● **Prompt**:
Only one stretch of the data below should be repeated: the lines from the line containing "(** ** Package [conversions] *)" through the line containing "intros Hinv H.", inclusive, exactly as they are.

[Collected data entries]
(** * Readiness validators of the ODF LVM storage add-on

    A shallow embedding of the two sibling operator plugins of the
    assisted-service repository:

    - package [odflvm] (the legacy plugin: its operator file and
      [internal/operators/odf-lvm/validations.go]);
    - package [lvm] ([internal/operators/lvm/lvm_operator.go]).

    Go values are embedded as follows.  An [int64] is a [Z]; the only
    arithmetic the validators perform (a counter increment and the MiB
    conversion) has its wrap-around written out with [int64_wrap].  A Go
    [string] is a [string].  A Go [error] is represented by its message and a
    nil error by [None].  A pair [(T, error)] of which a caller may use both
    halves is a pair [T * option error]; where the callee returns either a
    value or an error it is a sum [T + error].  A pointer to a value that the
    code allocates itself is the value; a pointer that may be nil is an
    [option].  Logging has no influence on the results and is left out. *)

From Stdlib Require Import ZArith List String Ascii Bool Lia Permutation.
From Stdlib Require Import DecimalString.
Import ListNotations.

Local Open Scope Z_scope.

(** ** Machine integers *)

Definition int64_min : Z := - 2 ^ 63.
Definition int64_max : Z := 2 ^ 63 - 1.

Definition in_int64 (z : Z) : Prop := int64_min <= z <= int64_max.

(** Two's-complement reduction of a mathematical integer to [int64]. *)
Definition int64_wrap (z : Z) : Z := (z + 2 ^ 63) mod 2 ^ 64 - 2 ^ 63.

(** Go's [error] values, seen through [err.Error()]. *)
Definition error : Type := string.

(** [fmt.Sprintf("%d", z)] for an [int64]. *)
Definition fmt_d (z : Z) : string := NilZero.string_of_int (Z.to_int z).

(** [fmt.Sprintf] with a format made of literal text and verbs: the pieces
    are given already formatted and are concatenated. *)
Definition Sprintf (pieces : list string) : string :=
  fold_right String.append EmptyString pieces.

(** ** Package [conversions] *)

Module conversions.

Definition MiB : Z := 1048576.
Definition GiB : Z := 1024 * MiB.
Definition GB : Z := 1000000000.
Lemma accounts_scene (scene : Scene) (url : string) (s : state) (e : event) :
  invariant scene s -> accounts url s -> accounts url (scene_step e s).
Proof.
  intros Hinv H. unfold scene_step, _check_cancel.
  destruct e as [| |[]|[]| | | | | | |]; try done;
    destruct (chain s) eqn:Ch; try done;
    destruct H as [Hu He Hf Hm Ht Hr Her Hen Htr];
    destruct (inv_before _ _ Hinv ltac:(congruence)) as (Hmt & Htt & _);
    (destruct (_finished s) eqn:F;
       [destruct (inv_finished _ _ Hinv F) as [|[]]; congruence|]).
  - destruct (_cancelled s) eqn:C;
      split; account; rewrite ?F, ?C, ?Ch in *; try settle.
  - split; account; rewrite ?F, ?Ch in *; try settle.
  - destruct (_cancelled s) eqn:C.
    { split; account; rewrite ?F, ?C, ?Ch in *; try settle. }
    unfold _load_object.
    rewrite _load_mesh_register_eq, load_meshes_eq, _load_texture_register_eq,
      load_textures_eq; simpl.
    rewrite Hmt, Htt; simpl.
    remember (0 + Z.of_nat (length (omap mesh_request meshes))
              + Z.of_nat (length (omap texture_request textures))) as rc.
    pose proof (fresh_meshes_not_failed meshes) as HM.
    pose proof (fresh_textures_not_failed textures) as HT.
    destruct (rc =? 0) eqn:Eb.
    + unfold _postload_object; simpl. rewrite C.
      rewrite _load_entity_list_eq, load_entities_eq.
      unfold _success_callback; simpl. rewrite C.
      split; account; rewrite ?F, ?C, ?Ch, ?Hmt, ?Htt, ?HM, ?HT in *;
        try settle.
    + split; account; rewrite ?F, ?C, ?Ch, ?Hmt, ?Htt, ?HM, ?HT in *;
        try settle.
  - split; account; rewrite ?F, ?Ch in *; try settle.
  - unfold _fail_callback. destruct (_cancelled s) eqn:C;
      split; account; rewrite ?F, ?C, ?Ch in *; try settle.
    intros _ _. rewrite Htr, Hu by done. done.
Qed.
(** C9 (as the code has it). No lookup is bounded in time by the engine and
    none is repeated: a verification issues no request, or the MX query, or
    the MX query and then the A query, each once; it stays pending exactly
    when the last request it issued never ends. *)
Theorem lookups_are_single_and_unbounded net gt0 email log :
  let mx := dns_query (domain_part email) "MX" in
  let a := dns_query (domain_part email) "A" in
  exists issued,
    snd (verifyEmail net gt0 email log) = log ++ issued /\
    (issued = [] \/ issued = [mx] \/ issued = [mx; a]) /\
    (fst (verifyEmail net gt0 email log) = Unsettled <->
     (issued = [mx] /\ settles (net mx) = false)
     \/ (issued = [mx; a] /\ settles (net a) = false)).
Proof.
  cbv zeta.
  assert (Nil : forall c : completion verdict,
            c <> Unsettled ->
            exists issued,
              snd (c, log) = log ++ issued /\
              (issued = [] \/ issued = [dns_query (domain_part email) "MX"]
               \/ issued = [dns_query (domain_part email) "MX";
                            dns_query (domain_part email) "A"]) /\
              (fst (c, log) = Unsettled <->
               (issued = [dns_query (domain_part email) "MX"] /\
                settles (net (dns_query (domain_part email) "MX")) = false)
               \/ (issued = [dns_query (domain_part email) "MX";
                             dns_query (domain_part email) "A"] /\
                   settles (net (dns_query (domain_part email) "A")) = false))).
  { intros c Hc. exists []. cbn [fst snd]. rewrite app_nil_r.
    repeat split; auto.
    - intros E. congruence.
    - intros [[E _] | [E _]]; discriminate. }
  destruct (well_formed email) eqn:W.
  - rewrite verifyEmail_well_formed by exact W.
    destruct (isDisposable (domain_part email)); [apply Nil; discriminate |].
    destruct (isRoleBased (local_part email)); [apply Nil; discriminate |].
    rewrite dns_checks_run. cbv zeta.
    pose proof (mx_records_settled
                  (net (dns_query (domain_part email) "MX"))) as M.
    assert (One : forall c : completion verdict,
              (c = Unsettled <->
               settles (net (dns_query (domain_part email) "MX")) = false) ->
              exists issued,
                snd (c, log ++ [dns_query (domain_part email) "MX"])
                = log ++ issued /\
                (issued = [] \/ issued = [dns_query (domain_part email) "MX"]
                 \/ issued = [dns_query (domain_part email) "MX";
                              dns_query (domain_part email) "A"]) /\
                (fst (c, log ++ [dns_query (domain_part email) "MX"])
                 = Unsettled <->
                 (issued = [dns_query (domain_part email) "MX"] /\
                  settles (net (dns_query (domain_part email) "MX")) = false)
                 \/ (issued = [dns_query (domain_part email) "MX";
                               dns_query (domain_part email) "A"] /\
                     settles (net (dns_query (domain_part email) "A")) = false))).
    { intros c Hc. exists [dns_query (domain_part email) "MX"]. cbn [fst snd].
      repeat split; auto.
      - intros E. left. split; [reflexivity | now apply Hc].
      - intros [[_ E] | [E _]]; [now apply Hc | discriminate]. }
    destruct (mx_records (net (dns_query (domain_part email) "MX")))
      as [mxRecords | |].
    + destruct (no_records mxRecords).
      { apply One. split; [discriminate | congruence]. }
      pose proof (a_records_settled gt0
                    (net (dns_query (domain_part email) "A"))) as A.
      exists [dns_query (domain_part email) "MX";
              dns_query (domain_part email) "A"].
      destruct (a_records gt0 (net (dns_query (domain_part email) "A")));
        [| contradiction |]; cbn [fst snd]; rewrite <- app_assoc;
        (split; [reflexivity |]); (split; [auto |]); split.
      * discriminate.
      * intros [[E _] | [_ E]]; [discriminate | congruence].
      * auto.
      * reflexivity.
    + apply One. split; [discriminate | congruence].
    + apply One. split; [intros _; exact M | reflexivity].
  - rewrite verifyEmail_malformed by exact W. apply Nil. discriminate.
Qed.

(** C9, as stated, fails: a lookup that is never answered is not cut short
    and turned into a failure; the verification stays pending, where a
    rejected call gives [{risky, dns_timeout}]. *)
Lemma unanswered_lookup_never_times_out :
  verifyEmail (fun _ => NeverSettles) number_greater_than_zero
    (str "user@legitcompany.com") []
  = (Unsettled, [dns_query (str "legitcompany.com") "MX"])
  /\ verifyEmail (fun _ => Rejects) number_greater_than_zero
       (str "user@legitcompany.com") []
     = (Normal {{ risky, dns_timeout }},
        [dns_query (str "legitcompany.com") "MX"]).
Proof. split; reflexivity. Qed.

(* ================================================================== *)
(** * Further properties of worker.js *)

(** ** The two lookups *)

(** X1. Whatever makes [getMXRecords] fail, the error it throws is the one
    of its own [catch], "DNS lookup failed": the error of [fetch], of
    [response.json()] or of the property access is dropped; and one
    request, the MX query, has been issued. *)
Theorem getMXRecords_error_is_generic net domain log e log' :
  getMXRecords net domain log = (Thrown e, log') ->
  e = Error (str "DNS lookup failed") /\ log' = log ++ [dns_query domain "MX"].
Proof.
  rewrite getMXRecords_run. intros [= M <-]. split; [| reflexivity].
  unfold mx_records in M.
  destruct (net (dns_query domain "MX")) as [| | [data | |]]; try congruence.
  destruct (get data Answer); congruence.
Qed.

Lemma getMXRecords_error_is_generic_witness :
  Error (str "DNS lookup failed") = Error (str "DNS lookup failed") /\
  [dns_query (str "example.com") "MX"]
  = [] ++ [dns_query (str "example.com") "MX"].
Proof.
  apply (getMXRecords_error_is_generic (fun _ => Resolves (Json VNull))
           (str "example.com") []).
  reflexivity.
Defined.



(** X3. When the response to the A query carries an array under [Answer],
    [hasARecords] returns [true] exactly when the array is not empty
    (given that [n > 0] on a number is the comparison of numbers). *)
Theorem hasARecords_on_array net gt0 domain fields items log :
  (forall n, gt0 (VNum n) = (0 <? n)%Z) ->
  net (dns_query domain "A") = Resolves (Json (VObj fields)) ->
  lookup (str "Answer") fields = VArr items ->
  hasARecords net gt0 domain log
  = (Normal (VBool (nonempty_list items)), log ++ [dns_query domain "A"]).
Proof.
  intros G N A. rewrite hasARecords_run, N.
  unfold a_records, get, property_name. rewrite A. cbn [truthy].
  rewrite G. destruct items; reflexivity.
Qed.

Lemma hasARecords_on_array_witness :
  hasARecords (fun _ => json_answer [a_record "192.0.2.10"])
    number_greater_than_zero (str "example.com") []
  = (Normal (VBool true), [dns_query (str "example.com") "A"]).
Proof.
  apply (hasARecords_on_array (fun _ => json_answer [a_record "192.0.2.10"])
           number_greater_than_zero (str "example.com")
           [ (str "Status", VNum 0);
             (str "Answer", VArr [a_record "192.0.2.10"]) ]
           [a_record "192.0.2.10"] []);
    reflexivity.
Defined.

(** X4. When the [Answer] of the response to the A query is missing or
    falsy, [hasARecords] returns that value itself ([undefined] for a
    missing key), not the boolean [false]. *)
Theorem hasARecords_returns_falsy_answer net gt0 domain fields log :
  net (dns_query domain "A") = Resolves (Json (VObj fields)) ->
  truthy (lookup (str "Answer") fields) = false ->
  hasARecords net gt0 domain log
  = (Normal (lookup (str "Answer") fields), log ++ [dns_query domain "A"]).
Proof.
  intros N T. rewrite hasARecords_run, N.
  unfold a_records, get, property_name. now rewrite T.
Qed.

Lemma hasARecords_returns_falsy_answer_witness :
  hasARecords (fun _ => Resolves (Json (VObj [ (str "Status", VNum 3) ])))
    number_greater_than_zero (str "example.com") []
  = (Normal VUndefined, [dns_query (str "example.com") "A"]).
Proof.
  apply (hasARecords_returns_falsy_answer
           (fun _ => Resolves (Json (VObj [ (str "Status", VNum 3) ])))
           number_greater_than_zero (str "example.com")
           [ (str "Status", VNum 3) ] []);
    reflexivity.
Defined.

(** ** What the verdicts mean *)

(** X5. [{invalid, bad_syntax}] is returned for the malformed addresses
    and for no other: an address with one ['@'], text on both sides of it
    and a dot inside its domain never gets that verdict, whatever the
    network does. *)
Theorem bad_syntax_only_when_malformed net gt0 email log :
  fst (verifyEmail net gt0 email log) = Normal {{ invalid, bad_syntax }}
  <-> well_formed email = false.
Proof.
  split.
  - destruct (well_formed email) eqn:W; [| reflexivity].
    rewrite verifyEmail_well_formed by exact W.
    destruct (isDisposable (domain_part email)); [discriminate |].
    destruct (isRoleBased (local_part email)); [discriminate |].
    rewrite dns_checks_run. cbv zeta.
    destruct (mx_records _); try discriminate.
    destruct (no_records _); [discriminate |].
    destruct (a_records _ _); try discriminate;
      destruct (existsb _ _); discriminate.
  - intros W. now rewrite verifyEmail_malformed.
Qed.

(** X6. What [{valid, dns_verified}] guarantees: the address is well
    formed, its domain is not on the disposable list, its local part is not
    a role name, the domain matches none of the suspicion patterns,
    [getMXRecords] returned something that passed the emptiness test, and
    exactly two requests were issued, the MX query and then the A query. *)
Theorem valid_verdict_sound net gt0 email log log' :
  verifyEmail net gt0 email log = (Normal {{ valid, dns_verified }}, log') ->
  well_formed email = true
  /\ has DISPOSABLE_DOMAINS (toLowerCase (domain_part email)) = false
  /\ has ROLE_BASED_PREFIXES (toLowerCase (local_part email)) = false
  /\ existsb (fun pattern => test pattern (domain_part email))
       suspiciousPatterns = false
  /\ (exists mxRecords,
         getMXRecords net (domain_part email) log
         = (Normal mxRecords, log ++ [dns_query (domain_part email) "MX"])
         /\ no_records mxRecords = false)
  /\ log' = log ++ [ dns_query (domain_part email) "MX";
                     dns_query (domain_part email) "A" ].
Proof.
  destruct (well_formed email) eqn:W.
  - rewrite verifyEmail_well_formed by exact W.
    rewrite has_DISPOSABLE_DOMAINS, has_ROLE_BASED_PREFIXES, getMXRecords_run.
    destruct (isDisposable (domain_part email)); [discriminate |].
    destruct (isRoleBased (local_part email)); [discriminate |].
    rewrite dns_checks_run. cbv zeta.
    destruct (mx_records _) as [mxRecords | |]; try discriminate.
    destruct (no_records mxRecords) eqn:N; [discriminate |].
    destruct (a_records _ _); try discriminate;
      destruct (existsb _ _); try discriminate;
      intros [= <-]; rewrite <- app_assoc; repeat split; eauto.
  - rewrite verifyEmail_malformed by exact W. discriminate.
Qed.
(** * Amounts as Python floats

    [self.amount] of a Virtual Payment is a Python float.  The controllers
    above take it as a number.  A float can also be infinite or NaN, not a
    number, and [flt] and [json.loads] let both through: a comparison with
    NaN is false whichever way it is asked, and a difference with NaN is
    NaN.  The functions that compare the amount follow once more, with the
    amount as such a float; on numbers they are the ones above
    ([agrees] and the lemmas on numbers).  The balance of a wallet is read
    from the database, whose column holds numbers.  Finite floats are taken
    as the rationals they are; the rounding of a difference is left out. *)

Module Float.

Inductive t : Type :=
| Number (q : Q)
| PosInf
| NegInf
| NaN.

(** [bool(x)]: only zero is falsy. *)
Definition truthy (x : t) : bool :=
  match x with
  | Number q => negb (Qeq_bool q 0)
  | _ => true
  end.

(** [x <= y] *)
Definition le_bool (x y : t) : bool :=
  match x, y with
  | NaN, _ | _, NaN => false
  | NegInf, _ => true
  | _, PosInf => true
  | Number a, Number b => Qle_bool a b
  | _, _ => false
  end.

(** [x > y] *)
Definition gt_bool (x y : t) : bool :=
  match x, y with
  | NaN, _ | _, NaN => false
  | _, _ => negb (le_bool x y)
  end.

(** [x - y] *)
Definition sub (x y : t) : t :=
  match x, y with
  | NaN, _ | _, NaN => NaN
  | Number a, Number b => Number (a - b)
  | PosInf, PosInf | NegInf, NegInf => NaN
  | PosInf, _ => PosInf
  | NegInf, _ => NegInf
  | Number _, PosInf => NegInf
  | Number _, NegInf => PosInf
  end.

(** [flt(x or 0.0)] *)
Definition or_zero (x : t) : t := if truthy x then x else Number 0.
(** A table with the name, the columns, the constraints and the number
    of rows of another one. *)
Definition same_shape (t t' : table) : Prop :=
  ∃ rows, t' = with_rows t rows ∧ length rows = length (tbl_rows t).

End Engine.

(** ** duckdb_pipeline.py *)

Module duckdb_pipeline.

Import Py Re.

(** *** The value canonicalizer *)

Section Canonical.

Variable repr : pyval → string.

Definition _jsonable_scalar (x : pyval) : pyval :=
  match x with
  | PNone => PNone
  | PBool _ | PInt _ | PFloat _ | PStr _ => x
  | PDecimal d => PFloat (decimal_to_float d)
  | PBytes raw =>
      PDict [("__type__", PStr "bytes"); ("base64", PStr (b64encode raw))]
  | PObj _ (IsoReturns s) _ => PStr s
  | _ =>
      PDict [("__type__", PStr "py_repr"); ("py_type", PStr (type_name x));
             ("repr", PStr (repr x))]
  end.

Definition _jsonable_rows (rows : list (list pyval)) : list (list pyval) :=
  map (map _jsonable_scalar) rows.

(** [None] stands for the [TypeError] of [json.dumps]. *)
Definition _stable_key (x : pyval) : option string := json_dumps repr x.

(** The key of one row, as [_rows_as_counter] builds it. *)
Definition row_key (row : list pyval) : option string :=
  _stable_key (PList (map _jsonable_scalar row)).

Definition _rows_as_counter (rows : list (list pyval)) : option (gmap string nat) :=
  Counter <$> mapM row_key rows.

● **Exercise result**:
(** ** Package [conversions] *)

Module conversions.

Definition MiB : Z := 1048576.
Definition GiB : Z := 1024 * MiB.
Definition GB : Z := 1000000000.
Lemma accounts_scene (scene : Scene) (url : string) (s : state) (e : event) :
  invariant scene s -> accounts url s -> accounts url (scene_step e s).
Proof.
  intros Hinv H. unfold scene_step, _check_cancel.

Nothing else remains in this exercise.